Maro: One morning, several years ago, I was sitting in my kitchen, eating a piping-hot bowl of cream of wheat.
Evil Mark Rosewater: You live a life of danger!
Maro: As I stared into this mushy glob of tastelessness, I became inspired.
Maro: I asked myself, "Self, if cream of wheat was a Magic card, what would it look like?"
Evil Mark Rosewater: And?
Maro: Long story short, that's how Mercadian Masques came to be.
- Persecute Artist. Longtime Magic artist Rebecca Guay is known for her beautiful, elegant watercolor illustrations for cards. At one point in time, she briefly came under fire from Magic's then-art director, Jeremy Cranford, for how "girly" her card art was. The legions of Guay's fans were so unhappy, the event was immortalized in Unhinged.
- Fascist Art Director is another card that refers to that incident.
- Doug Beyer, story director, on the relationship between Sorin and Ugin during the Tarkir story, and the visual version are hilarious.
Sorin: THAT DRAGON HAD BETTER BE SUPER DEAD BECAUSE HE'S A PILE OF DRY BONES TO ME
- One of the first commercials to show Magic R&D, and how they "tested" cards:
Supervisor: (on the phone) Call in the Orgg and the Raging Goblin. ...what? The goblin's out sick? Then we'll just have to do without him. Send in...Bob from Accounting.
(Bob is then shuffled into the testing ground, followed by the Orgg. Cue Bob screaming, followed by discretion shots of the "fight")
Supervisor: I'd say the first round goes to the Orgg!note
- In the set Battle for Zendikar, there is a card called Void Winnower, an Eldrazi (Eldritch Abomination) who keeps opponents from playing spells with even converted mana costs or blocking with creatures with even converted mana costs. The official card profile on The Gatherer has several additional rulings that explain how the card works. The last one, however, is an Easter Egg:
- Magic Origins has a similar Easter Egg in the rules section for Demonic Pact. "Yes, if the Fourth option is the only one remaining, you must still choose one. You read the whole contract right?"
- This is done again in Eldritch Moon with Harmless Offering.
- MTGGoldfish (A competitive Magic site) has a featured column where users vote for a deck theme (mostly ridiculous combos that are far from viable strategy): For one of those events, the users voted in a deck which consisted of thirty-four Siege Rhinos (4 Siege Rhinos and 30 cards used to copy, return, search, summon, and support the theme of MORE SIEGE RHINOS). Seeing it in play is funny. Seeing it in play while a nursery rhyme about rhinos is playing in the background? Hilarious.

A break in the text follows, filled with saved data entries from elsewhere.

Record geo : Type := mkGeo {
  city : option string;
  country : option string;
  region : option string;
  latitude : option string;
  longitude : option string
}.

(** [getClientInfo] of the geo-aware middleware. *)
Definition getClientInfo (hs : headers) : option string * geo :=
  let fwd_first :=
    match headers_get hs "x-forwarded-for" with
    | Some v => Some (js_trim (first_comma_piece v))
    | None => None
    end in
  let ip :=
    match or_undefined fwd_first with
    | Some s => Some s
    | None => or_undefined (headers_get hs "x-real-ip")
    end in
  let g := mkGeo (or_undefined (headers_get hs "x-vercel-ip-city"))
             (or_undefined (headers_get hs "x-vercel-ip-country"))
             (or_undefined (headers_get hs "x-vercel-ip-country-region"))
             (or_undefined (headers_get hs "x-vercel-ip-latitude"))
             (or_undefined (headers_get hs "x-vercel-ip-longitude")) in
  (ip, g).

(** A middleware result: [NextResponse.next()] passes the request on
    unchanged; the response may carry extra headers. *)
Inductive mw_response : Type :=
| Next (resp_headers : headers).

Inductive completion (A : Type) : Type :=
| Normal (v : A)
| Throw (msg : string).
Arguments Normal {A} v.
Arguments Throw {A} msg.

Definition NextResponse_next : completion mw_response := Normal (Next []).
(** * Raw-data dashboard: API client, synchronization core and aggregation

    A shallow embedding of [src/unnamed/part_000] (the API client:
    [requestJson], [getSummary], [getFilePreview]) and of the [App]
    component of [src/ui/raw-data-dashboard/src/App.jsx] (the refresh flow,
    the preview effect with its cancellation flag, the derived check
    aggregates, [formatBytes], and what the error banner and the preview
    card render of the state), followed by the properties of the
    specification that concern them and by further properties of the code.

    JavaScript numbers are IEEE-754 binary64 values; they are modelled with
    the standard library's [spec_float] at precision 53, so that
    [passing / checks.length * 100] is evaluated with the two roundings the
    program performs.

    The component is modelled as a transition system: its six state cells,
    the calls suspended at an [await], and one transition per event (a
    click, a promise settling).  A parsed response body is taken to be an
    object of the expected shape whose properties may be missing. *)

From Stdlib Require Import ZArith Lia Bool List String Ascii DecimalString.
From Stdlib Require Import SpecFloat.
From stdpp Require Import base option list strings gmap.

Local Open Scope Z_scope.

(* ===================================================================== *)
(** * Part I: definitions *)
(* ===================================================================== *)

(** ** JavaScript numbers *)

Module Number.

Definition prec : Z := 53.
Definition emax : Z := 1024.

(** The Number whose value is the integer [z] (exact below [2^53]). *)
Definition of_Z (z : Z) : spec_float := binary_normalize prec emax z 0 false.

Definition of_nat (n : nat) : spec_float := of_Z (Z.of_nat n).

(** [x / y] and [x * y] on Numbers: round to nearest, ties to even. *)
Definition div (x y : spec_float) : spec_float := SFdiv prec emax x y.
Definition mul (x y : spec_float) : spec_float := SFmul prec emax x y.

(** [Math.round(x)]: the integral Number closest to [x], the one closer to
    +infinity on a tie; NaN, the infinities and the zeros are returned
    unchanged, and a negative [x >= -0.5] gives [-0].  A finite Number
    with a non-negative exponent is already integral; otherwise its value
    is [v * 2^e] with [e < 0], and [floor (v * 2^e + 1/2)] is
    [(2 * v + 2^(-e)) / 2^(1 - e)]. *)
Definition Math_round (x : spec_float) : spec_float :=
  match x with
  | S754_finite s m e =>
      if 0 <=? e then x
      else
        let v := cond_Zopp s (Zpos m) in
        binary_normalize prec emax ((2 * v + 2 ^ (- e)) / 2 ^ (1 - e)) 0 s
  | _ => x
  end.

- The series as a whole is often hilarious, especially as a Johnny.
- What Stays And What Goes for the Kaladesh Standard rotation neatly summarises the past several months of Standard by showing all the impactful cards that are rotating out...a design that shows Collected Company four times.
- One would not expect the judge rulings on a card game to contain anything of note humorwise. Nonetheless, thanks to Unglued and its card Hurloon Wrangler, the action of removing one's pants officially takes place faster than a mana ability.
- The Holiday Spirits, a mini-comic to celebrate Christmas. Really have to be seen to be believed.
- Odric, Lunarch Marshal confers each instance of a keyword ability to all your creatures during your combat. He's compatible with a lot of abilities. It was a matter of time before someone took his lengthy card text and ran with it.